At the time of this incident both Jack and his wife were city councilors in Toronto. They would have intimate knowledge of what is going on in their community. To believe for one second that this politician would walk into an establishment called The Velvet Touch Massage Parlour, and not know he was not in a legitimate RMT is not credible.

 

He was in an Asian R&T, and if he really didn't realize that, then he is too stupid to be our Prime Minister. Did he not know he was not being attended to by an RMT? Was the fact he couldn't bill the massage to his Insurance a big tip-off? Was the fact that he was naked, not a tip off that it might not be a different type of therapy?

 

And as for this being a political smear, nobody, including Layton himself is denying the authenticity of the police report. It isn't a smear if it is the truth.

 

The hypocrisy of this, is what upsets me.

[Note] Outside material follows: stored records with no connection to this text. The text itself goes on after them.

(** What an accepted authentication leaves behind. *)
Record authenticated (w w' : world) (r : Z) (a : mac) (x : ac_wlan) (mgmt : list Z) : Prop := Authenticated {
  au_timer : exists i, small i /\
    stations w' !! a = Some (answered mgmt x (set_timer AC_STATION_TIMEOUT_ACTION_DEAUTHENTICATE i
                               (created_station w (r, address3 mgmt) a))) /\
    itemstimeout (timeout w') =
      capwap_timeout_additem (remove_timer (idtimeout (prior w a)) (itemstimeout (timeout w)))
        (TimeoutItem i AC_STATION_TIMEOUT_ASSOCIATION_COMPLETE
           (capwap_timeout_setexpire AC_STATION_TIMEOUT_ASSOCIATION_COMPLETE now) (StationTimeout a));
  au_others : forall b, b <> a -> stations w' !! b = stations w !! b;
  au_wlans : forall q, wlan_at w' q =
    (enter_wlan a (Some (r, address3 mgmt)) q ∘ leave_wlan a (prior w a) q) <$> wlan_at w q;
  au_auth : authsession w' = <[a := session_id w]> (authsession w);
  au_out : out w' = out w ++ roaming_notice w a ++ [SendData r (authentication_answer x mgmt)]
}.

Lemma same_network a st new q x :
  let x' := enter_wlan a new q (leave_wlan a st q x) in
  macmode x' = macmode x /\ authmode x' = authmode x /\ wlan_address x' = wlan_address x.
Proof. unfold enter_wlan. by case_bool_decide. Qed.

Lemma answered_same mgmt x x' st : authmode x' = authmode x -> answered mgmt x' st = answered mgmt x st.
Proof. unfold answered. by intros ->. Qed.

Lemma authentication_request_spec w r mgmt n i Q :
  world_ok w -> settled w -> IS_VALID_RADIOID r = true -> room w (address2 mgmt) -> timers_free (timeout w) ->
  ieee80211_retrieve_information_elements_position (drop (Z.to_nat 30) mgmt) (n - 30) = Some (0, i) ->
  length (address2 mgmt) = 6%nat ->
  (forall w', kept w w' ->
     (forall x, wlan_at w (r, address3 mgmt) = Some x -> is_split x = true ->
        kmod (length (out w ++ roaming_notice w (address2 mgmt))) = 0 ->
        authenticated w w' r (address2 mgmt) x mgmt) -> Q tt w') ->
  wp (authentication_request fuel kmod now r mgmt n) w Q.
Proof using Hfuel.
  intros Hok Hset Hr Hroom Hfree Ei H6 HQ. set (a := address2 mgmt) in *. set (p := (r, address3 mgmt)) in *.
  apply wp_bind, (station_create_spec fuel Hfuel); [done..| |].
  { intros Hn. apply wp_ret, HQ; [by apply kept_refl|]. intros x Ex. change (wlan_at w p = None) in Hn. congruence. }
  change (r, address3 mgmt) with p. change (address2 mgmt) with a. intros x w1 Ex Hc. pose proof (created_kept w w1 p a Hset Hc) as K1.
  pose proof Hc as [Hok1 Hid1 Hs1 Ha1 Ho1 _ Hw1 Hi1 Hf1].
  assert (E1 : stations w1 !! a = Some (created_station w p a)) by (rewrite Hs1; apply lookup_insert_eq).
  apply wp_bind, (wp_load_station a _ _ _ E1). cbn [wlan created_station add_flag set_flags reset_of set_wlan].
  apply wp_bind, wp_gets, wp_bind.
  destruct (start_timer_spec fuel w1 a _ AC_STATION_TIMEOUT_ACTION_DEAUTHENTICATE
    AC_STATION_TIMEOUT_ASSOCIATION_COMPLETE now Hok1 E1 eq_refl (Hf1 Hfree)) as (k & t & Et & Hk & Hl & Hok2).
  eapply wp_lift; [exact Et|]. apply wp_bind, wp_update, wp_bind.
  eapply wp_modify_station; [exact E1|]. cbn [fst snd]. set (w2 := set_stations _ _) in *.
  assert (Hset2 : settled w2).
  { intros b su [[-> ->]|[_ Eb]]%insert_cases; [done|]. by apply (k_settled _ _ K1 b). }
  assert (K2 : kept w w2) by (eapply kept_trans; [exact K1|by constructor]).
  set (x1 := enter_wlan a (Some p) p (leave_wlan a (prior w a) p x)).
  assert (Ex2 : wlan_at w2 p = Some x1) by (change (wlan_at w1 p = Some x1); by rewrite Hw1, Ex).
  destruct (same_network a (prior w a) (Some p) p x) as (Hm & Hau & Had). fold x1 in Hm, Hau, Had.
  apply wp_bind. eapply wp_load_wlan; [exact Ex2|]. rewrite Hm.
  destruct (Z.eqb_spec (macmode x) CAPWAP_ADD_WLAN_MACMODE_LOCAL) as [Hloc|_].
  { apply wp_ret, HQ; [done|]. intros y Ey Hsp. assert (y = x) as -> by congruence.
    unfold is_split in Hsp. by rewrite Hloc in Hsp. }
  apply wp_when; intros Hsp.
  - set (st2 := set_timer AC_STATION_TIMEOUT_ACTION_DEAUTHENTICATE k (created_station w p a)).
    assert (E2 : stations w2 !! a = Some st2) by apply lookup_insert_eq.
    eapply authentication_split_spec; [done|done|exact E2|done|exact Ex2|exact Ei|done|]. intros w3 K3 T3.
    apply HQ; [by eapply kept_trans|]. intros y Ey _ Hkm. assert (y = x) as -> by congruence.
    change (out w2) with (out w1) in T3. rewrite Ho1 in T3. specialize (T3 Hkm). destruct T3. constructor.
    + exists k. split; [done|]. rewrite t_stations, lookup_insert_eq. split; [by rewrite (answered_same _ x)|].
      rewrite t_timeout. cbn. by rewrite Hl, Hi1.
    + intros b Hb. rewrite t_stations, lookup_insert_ne by done. cbn. rewrite lookup_insert_ne, Hs1 by done.
      by rewrite lookup_insert_ne.
    + intros q. rewrite <- Hw1. unfold wlan_at, wlans_of. by rewrite t_devices.
    + rewrite t_auth. cbn. done.
    + rewrite t_out. cbn. rewrite Ho1, <- app_assoc. unfold authentication_answer. by rewrite Had, Hau.
  - apply HQ; [done|]. intros y Ey Hy. assert (y = x) as -> by congruence. unfold is_split in Hy. congruence.
Qed.

(** ** Association *)

Lemma own_capability st c i : station_ok st -> own_change st (set_capability c i st).
Proof. intros []. by constructor. Qed.

Lemma own_rates st n rates :
  station_ok st -> 0 <= n <= IEEE80211_SUPPORTEDRATE_MAX_COUNT -> zlen rates = IEEE80211_SUPPORTEDRATE_MAX_COUNT ->
  own_change st (set_rates n rates st).
Proof. intros []. by constructor. Qed.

He got caught, so I would have more respect for him if he admitted what went on. But no, lets deflect it by looking for who leaked the information. Funny he had no qualms about using leaked official documents a few weeks ago, when the AG's report was leaked.

 

What bothers me more is that this appears to be an "Asian" R&T, and although many are legitimate, many of them are involved in human trafficking. That is an issue that all of us here should be concerned with.

 

As for this being a political smear, nobody, including Layton himself is denying the accuracy of the police report. It is not a smear if it is the truth.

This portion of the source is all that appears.